If we agree on this, the more poignant question may be: do we want VAR? To answer that, we need to know what we want football to be.
I have my answer. During Spurs’ 2-1 win over Liverpool – itself a VAR-ravaged affair – the camera cut to Jurgen Klopp and his coaching staff erupting in rage over a perceived slight. They were fuming, twisting and yelping as if in some primeval dance. And, they were all wearing matching lilac hoodies.
It was beautiful, a lavender bush of vitriol and contempt. They looked ridiculous, and wonderful.
It was an image that perfectly encapsulates the joy of football, and of sport in general.

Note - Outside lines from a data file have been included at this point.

Lemma note_read_spec i k now : times_ok i -> 0 <= k ->
  exists i', note_read i k now = Some i' /\ in_config i' = in_config i /\ in_initialized i' = in_initialized i /\ times_ok i' /\
    forall j, k < j -> last_read i' j = last_read i j.
Proof.
  unfold note_read, times_ok. intros Ht Hk. destruct (in_route_last_read_ms i) as [[a times]|] eqn:Hm.
  2: { exists i. split; [done|]. rewrite Hm. by split_and!. }
  destruct (Z.ltb_spec k (in_route_last_read_count i)) as [Hlt|Hge]; [|exists i; rewrite Hm; by split_and!].
  rewrite wr_Some by lia. cbn [mbind option_bind]. eexists. split; [reflexivity|]. split; [done|]. split; [done|]. split.
  - cbn. by rewrite zlen_insert.
  - intros j Hj. unfold last_read. rewrite Hm. cbn. destruct (j <? in_route_last_read_count i); [|done].
    rewrite !rd_lookup by lia. by rewrite list_lookup_insert_ne by lia.
Qed.
(** A call that reads a route which is not rate limited. *)
Definition reads_unlimited (freq_hz now : Z) (i : xgl_instance) (c : runtime_call) : Prop :=
  exists phy route, c = call_datalink_receive phy now XGL_DATALINK_RX_MAX_BYTES_PER_CALL /\
    route ∈ config_routes (in_config i) /\ ri_phy route = Ptr phy /\ has_rx phys route = true /\ rate_limited freq_hz route = false.
Lemma run_routes_skip i F now routes n : cg_route_table (in_config i) = Ptr routes -> 0 <= cg_route_table_len (in_config i) ->
  forall k i', in_config i' = in_config i -> times_ok i' -> (forall j, k <= j -> last_read i' j = last_read i j) ->
  0 <= k -> k + Z.of_nat n <= cg_route_table_len (in_config i) -> cg_route_table_len (in_config i) <= zlen routes ->
  (forall j route, k <= j -> rd routes j = Some route -> j < k + Z.of_nat n -> has_rx phys route = true -> rate_limited F route = true ->
     should_read i F now j route = Some false) ->
  exists calls i'', run_routes_loop phys i' F now n k = Some (calls, i'') /\ Forall (reads_unlimited F now i) calls.
Proof.
  intros Hr Hlen. induction n as [|n IH]; intros k i' Hc Ht Hl Hk Hn Hz Hs; cbn [run_routes_loop]; [by eexists [], i'|].
  rewrite Hc, Hr. cbn [mbind option_bind].
  destruct (lookup_lt_is_Some_2 routes (Z.to_nat k)) as [route Hroute]; [unfold zlen in Hz; lia|].
  assert (rd routes k = Some route) as Hrd by (by rewrite rd_lookup). rewrite Hrd. cbn [mbind option_bind].
  assert (exists calls i'', run_routes_loop phys i' F now n (k + 1) = Some (calls, i'') /\ Forall (reads_unlimited F now i) calls) as Hnext.
  { apply (IH (k + 1) i'); try done; [intros j Hj; apply Hl; lia|lia|lia|]. intros j r Hj Hrj Hjn. apply Hs; [lia|done|lia]. }
  destruct (ri_phy route) as [phy|] eqn:Hphy; [|exact Hnext]. destruct (has_rx phys route) eqn:Hrx; cbn [negb]; [|exact Hnext].
  destruct (rate_limited F route) eqn:Hrl.
  - assert (should_read i' F now k route = Some false) as ->; [|exact Hnext].
    rewrite <- (Hs k route ltac:(lia) Hrd ltac:(lia) Hrx Hrl). unfold should_read. by rewrite (Hl k ltac:(lia)).
  - unfold should_read. rewrite Hrl. cbn [mbind option_bind negb].
    destruct (note_read_spec i' k now Ht Hk) as (i1 & -> & Hc1 & _ & Ht1 & Hl1). cbn [mbind option_bind].
    destruct (IH (k + 1) i1) as (calls & i2 & -> & Hcalls); [congruence|done|intros j Hj; rewrite Hl1 by lia; apply Hl; lia|lia|lia|done| |].
    { intros j r Hj Hrj Hjn. apply Hs; [lia|done|lia]. }
    cbn [mbind option_bind]. eexists _, i2. split; [reflexivity|]. constructor; [|done]. exists phy, route. split; [done|].
    split; [|by split_and!]. unfold config_routes. rewrite Hr. apply list_elem_of_lookup. exists (Z.to_nat k).
    by rewrite lookup_take_lt by lia.
Qed.
Lemma run_before i F now : in_initialized i = true -> config_routes_ok (in_config i) -> times_ok i ->
  (0 < cg_route_table_len (in_config i) -> cg_route_table (in_config i) <> NULL) ->
  (forall routes j route, cg_route_table (in_config i) = Ptr routes -> rd routes j = Some route ->
     0 <= j < cg_route_table_len (in_config i) -> has_rx phys route = true -> rate_limited F route = true ->
     should_read i F now j route = Some false) ->
  exists calls i', xgl_run phys (Ptr i) F now = Some (calls ++ [call_transport_run now], Ptr i') /\
    Forall (reads_unlimited F now i) calls.
Proof.
  intros Hi [Hlen Hr] Ht Hnn Hs. cbn [xgl_run]. rewrite Hi. cbn [negb].
  assert (exists calls i'', run_routes_loop phys i F now (Z.to_nat (cg_route_table_len (in_config i))) 0 = Some (calls, i'') /\
    Forall (reads_unlimited F now i) calls) as (calls & i' & -> & Hcalls).
  { destruct (cg_route_table (in_config i)) as [routes|] eqn:Hroutes.
    - apply (run_routes_skip i F now routes); try done; [lia|]. intros j route Hj Hrj Hjn. by apply (Hs routes); [done|done|lia].
    - destruct (decide (0 < cg_route_table_len (in_config i))) as [Hp|Hp]; [by destruct (Hnn Hp)|].
      replace (Z.to_nat (cg_route_table_len (in_config i))) with O by lia. by eexists [], i. }
  cbn [mbind option_bind]. by eexists calls, i'.
Qed.
(** How one call that the clients may make changes what holds. *)
Lemma queue_state_snoc h0 l s xs c r s' xs' : queue_state h0 l s xs ->
  queue_step xs c r xs' -> list_rep s'.1 s'.2 xs' ->
  removes (c, r) ++ xs' ≡ₚ xs ++ inserts c ->
  (forall x, x ∉ xs -> x ∉ inserts c -> s'.1 !! x = s.1 !! x) ->
  queue_state h0 (l ++ [(c, r)]) s' xs'.
Proof.
  intros [Hh Hrep Hn Hheap] Hstep Hrep' Hnodes Hframe. split.
  - by econstructor.
  - done.
  - rewrite fmap_app, bind_snoc. cbn [fmap list_fmap fst]. rewrite bind_snoc, <- Hn, <- !app_assoc.
    f_equiv. done.
  - intros x Hx. rewrite fmap_app in Hx. cbn [fmap list_fmap fst] in Hx.
    rewrite bind_snoc, not_elem_of_app in Hx. destruct Hx as [Hx Hc]. rewrite Hframe; [by apply Hheap| |done].
    intros Hin. apply Hx. rewrite <- Hn. apply elem_of_app. by right.
Qed.
(** X22: the program cut out of a prediction is empty, or it is a piece of
    the prediction that begins with [def solution], runs to the first
    [return result] after it and on to the end of that line; it is empty
    whenever one of the two phrases is missing. *)
Theorem program_of_shape : forall prediction : Py.str,
  (ProgramAidedLM.program_of prediction = []
   \/ exists pre body tail post,
        prediction = pre ++ ProgramAidedLM.program_of prediction ++ post
        /\ ProgramAidedLM.program_of prediction
           = Py.lit "def solution" ++ body ++ Py.lit "return result" ++ tail
        /\ ~ In "010"%char tail
        /\ (post = [] \/ exists r, post = "010"%char :: r)
        /\ (forall i, (i < List.length body)%nat ->
            Py.startswith (Py.lit "return result")
              (skipn i (body ++ Py.lit "return result" ++ tail ++ post)) = false))
  /\ (Py.contains (Py.lit "def solution") prediction = false
      \/ Py.contains (Py.lit "return result") prediction = false ->
      ProgramAidedLM.program_of prediction = []).
Proof.
  intros prediction. unfold ProgramAidedLM.program_of. split.
  - destruct (ProgramAidedLM.search_solution prediction) as [m|] eqn:E; [|now left].
    right. exact (search_solution_spec prediction m E).
  - intros H. now rewrite (search_solution_none prediction H).
Qed.
Lemma element_sibling_nearest_witness :
  FindNextElementSibling (wrapNode firstLi) = Ret (wrapNode secondLi)
  /\ Type_ secondLi = ElementNode
  /\ reaches notElement firstLi secondLi.
Proof.
  assert (FindNextElementSibling (wrapNode firstLi) = Ret (wrapNode secondLi))
    as Hn by reflexivity.
  split; [exact Hn|].
  exact (proj1 (element_sibling_nearest firstLi) secondLi Hn).
Defined.

Lemma childPtrs_first_PrevSibling (n k : Ptr) :
  childPtrs n !! 0%nat = Some k -> PrevSibling k = None.
Proof.
  unfold childPtrs. destruct (here n) as [ty data attr [|x kids]]; simpl;
    [discriminate|].
  intros H; inversion H; reflexivity.
Qed.

Lemma childPtrs_PrevSibling (n : Ptr) (i : nat) (k : Ptr) :
  childPtrs n !! S i = Some k -> PrevSibling k = childPtrs n !! i.
Proof.
  intros Hk.
  destruct (childPtrs n !! i) as [j|] eqn:Hj.
  - apply NextSibling_PrevSibling.
    rewrite (childPtrs_NextSibling n i j Hj). exact Hk.
  - apply lookup_ge_None in Hj. apply lookup_lt_Some in Hk. lia.
Qed.

(** X10. [Children] returns the children of the node in order, one [Root]
    for each, labelled with the child's data: as many as the node has
    children, each one's [FindNextSibling] being the one after it and
    [FindPrevSibling] the one before it, with the no-sibling errors at the
    two ends, and each one's parent being the node. *)
Theorem Children_in_order (n : Ptr) :
  Children (wrapNode n) = Ret (map wrapNode (childPtrs n))
  /\ map here (childPtrs n) = nKids (here n)
  /\ head (childPtrs n) = FirstChild n
  /\ (forall (i : nat) c, childPtrs n !! i = Some c ->
        Parent c = Some n
        /\ FindNextSibling (wrapNode c)
           = Ret (match childPtrs n !! S i with
                  | Some c' => wrapNode c'
                  | None => wrapErrf "no next sibling found"
                  end)
        /\ FindPrevSibling (wrapNode c)
           = Ret (match i with
                  | O => wrapErrf "no previous sibling found"
                  | S j => match childPtrs n !! j with
                           | Some c' => wrapNode c'
                           | None => wrapErrf "no previous sibling found"
                           end
                  end)).
Proof.
  split; [reflexivity|].
  split; [apply childPtrs_here|]. split; [apply childPtrs_FirstChild|].
  intros i c Hc. split; [|split].
  - apply childPtrs_Parent. apply list_elem_of_In.
    eapply list_elem_of_lookup_2; eauto.
  - unfold FindNextSibling; simpl.
    rewrite (childPtrs_NextSibling n i c Hc).
    now destruct (childPtrs n !! S i).
  - unfold FindPrevSibling; simpl. destruct i as [|j].
    + now rewrite (childPtrs_first_PrevSibling n c Hc).
    + rewrite (childPtrs_PrevSibling n j c Hc).
      now destruct (childPtrs n !! j).
Qed.

Lemma Children_in_order_witness :
  childPtrs (mkPtr siblings Top) !! 3%nat = Some secondLi
  /\ Parent secondLi = Some (mkPtr siblings Top)
  /\ FindNextSibling (wrapNode secondLi) = Ret (wrapNode lastText).
Proof.
  assert (childPtrs (mkPtr siblings Top) !! 3%nat = Some secondLi) as H3
    by reflexivity.
  destruct (proj2 (proj2 (proj2 (Children_in_order (mkPtr siblings Top))))
              3%nat secondLi H3) as (Hp & Hn & _).
  split; [exact H3|]. split; [exact Hp|]. exact Hn.
Defined.

(** ** Text, from the children up *)

(** [fullText] only appends to the builder. *)
Lemma fullTextAt_append (t : Node) :
  forall s, fullTextAt s t = s +:+ fullTextAt EmptyString t.
Proof.
  induction t as [ty data attr kids IH] using Node_ind. intros s.
  cbn [fullTextAt]. destruct (isText ty); [reflexivity|].
  revert s. induction IH as [|k kids Hk _ IHkids]; intros s.
  - simpl. now rewrite append_empty_r.
  - cbn [fold_left]. rewrite IHkids, (IHkids (fullTextAt EmptyString k)), Hk.
    now rewrite append_assoc.
Qed.
Lemma is_hex_field_cons n c s :
  is_hex_field (S n) (String c s) = Py.is_hex c && is_hex_field n s.
Proof.
  unfold is_hex_field. cbn [String.length Py.all_chars].
  change (S (String.length s) =? S n)%nat with (String.length s =? n)%nat.
  destruct (String.length s =? n)%nat, (Py.is_hex c); reflexivity.
Qed.

(** What the pattern [^[0-9a-f]{n}$] accepts: [n] hex digits, or [n] hex
    digits and one final line feed. *)
Lemma re_match_hex_spec n s :
  Py.re_match_hex n s = true <->
  is_hex_field n s = true \/
  exists h, s = h +:+ String (ascii_of_nat 10) EmptyString /\ is_hex_field n h = true.
Proof.
  revert s. induction n as [| n IH]; intros s.
  - destruct s as [| c [| c' s]]; cbn [Py.re_match_hex].
    + split; [now left | reflexivity].
    + split.
      * intros Hc. right. exists EmptyString. split; [| reflexivity].
        rewrite app_nil. f_equal. revert Hc. each_ascii c; vm_compute; congruence.
      * intros [H | (h & Hh & Hl)]; [discriminate |].
        destruct h as [| x h]; [| discriminate].
        rewrite app_nil in Hh. now inversion Hh.
    + split; [discriminate |].
      intros [H | (h & Hh & Hl)]; [discriminate |].
      destruct h as [| x h]; [| discriminate].
      rewrite app_nil in Hh. discriminate.
  - destruct s as [| c s]; cbn [Py.re_match_hex].
    + split; [discriminate |].
      intros [H | (h & Hh & Hl)]; [discriminate |].
      destruct h; [discriminate |]. rewrite app_cons in Hh. discriminate.
    + rewrite andb_true_iff, IH, is_hex_field_cons, andb_true_iff. split.
      * intros [Hc [H | (h & -> & Hl)]]; [now left |].
        right. exists (String c h). split; [reflexivity |].
        now rewrite is_hex_field_cons, Hc, Hl.
      * intros [[Hc H] | (h & Hh & Hl)]; [now auto |].
        destruct h as [| x h]; [discriminate |].
        rewrite app_cons in Hh. inversion Hh; subst.
        rewrite is_hex_field_cons in Hl. apply andb_prop in Hl as [Hc Hl].
        split; [exact Hc |]. right. now exists h.
Qed.
(** C10. At the instant [now = expiresAt] the four request paths treat
    the slot as live: none of them answers 410, each answers as it would
    at any earlier instant, and an access with the right password is
    served the content.  At the same instant the sweep's query selects the
    slot and the cleanup job deletes it. *)
Theorem expiry_instant now slotId slot w :
  select_slot slotId (slots w) = Some slot →
  Slot.expiresAt slot = now →
  (∀ req r, target req = Some slotId →
            result_of (handle now req w) = Returned (Some r) →
            status r ≠ 410) ∧
  (∀ req earlier, target req = Some slotId → earlier <= now →
                  handle now req w = handle earlier req w) ∧
  (∀ password,
      valid_password slot password = true →
      post_access now slotId password w =
        (Returned
           (json_response
              (access_body slot (select_files slotId (files w))
                           (select_text slotId (text_contents w)))), w)) ∧
  (∃ rows, getExpiredSlots now w = (Returned rows, w) ∧ In slot rows) ∧
  (∃ w', cleanup_job now w = (Returned tt, w') ∧
         select_slot slotId (slots w') = None).
Proof.
  intros Hslot Hnow.
  destruct (select_slot_Some _ _ _ Hslot) as [Hin Hid].
  assert (In slot (List.filter (fun row => Slot.expiresAt row <=? now)
                               (slots w))) as Hselected.
  { apply filter_In. split; [exact Hin | apply Z.leb_le; lia]. }
  repeat split.
  - intros req r Htarget Hr.
    apply (live_not_expired now req slotId slot w r); auto; lia.
  - intros req earlier Htarget Hearlier.
    apply (live_any_time now earlier req slotId slot w); auto; lia.
  - intros password Hvalid. apply post_access_granted; auto; lia.
  - eexists. split; [reflexivity | exact Hselected].
  - eexists. split.
    + unfold cleanup_job, try_catch. now rewrite deleteExpiredSlots_eq.
    + rewrite <- Hid. now apply purge_all_drops.
Qed.
(** * Export reconciliation: CSV and Google Sheets export of card records

    A shallow embedding of [backend/src/controllers/exportController.ts]
    and of the part of [config] it reads, with the properties of the
    field-integrity validation, the schema classification, the row
    builder and the two request handlers. *)

From Stdlib Require Import List NArith Arith String Ascii Bool Lia DecimalString.
From stdpp Require Import base option list gmap.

It’s camp theatre, compelling cabaret clothed in the Lycra of hyper-masculinity.
Sport is ludicrous. Victory consists of your chosen men in matching outfits and knee socks beating the other men in matching outfits and knee socks. That doesn’t devalue football, but it does place it in the correct context. And it shows it’s meant to be fun.
What is absorbing is humans striving for perfection. Joy is not dependant on them achieving it. VAR shattered this narrative by promising ultimate accuracy, something which is unattainable, and which deep-down none of us really want.
So why punish ourselves with meandering discourse and five minute waits on millimetre discrepancies? Should we not all accept that Paul Calttenbottom may occasionally make a mistake, but that error is not calamitous, but normal?
We all need to take a deep-breath, straighten our pastel outerwear, and get back to what’s important about sport: the pursuit of excellence, and the farce that happens when we inevitably fall short. It might just be more fun.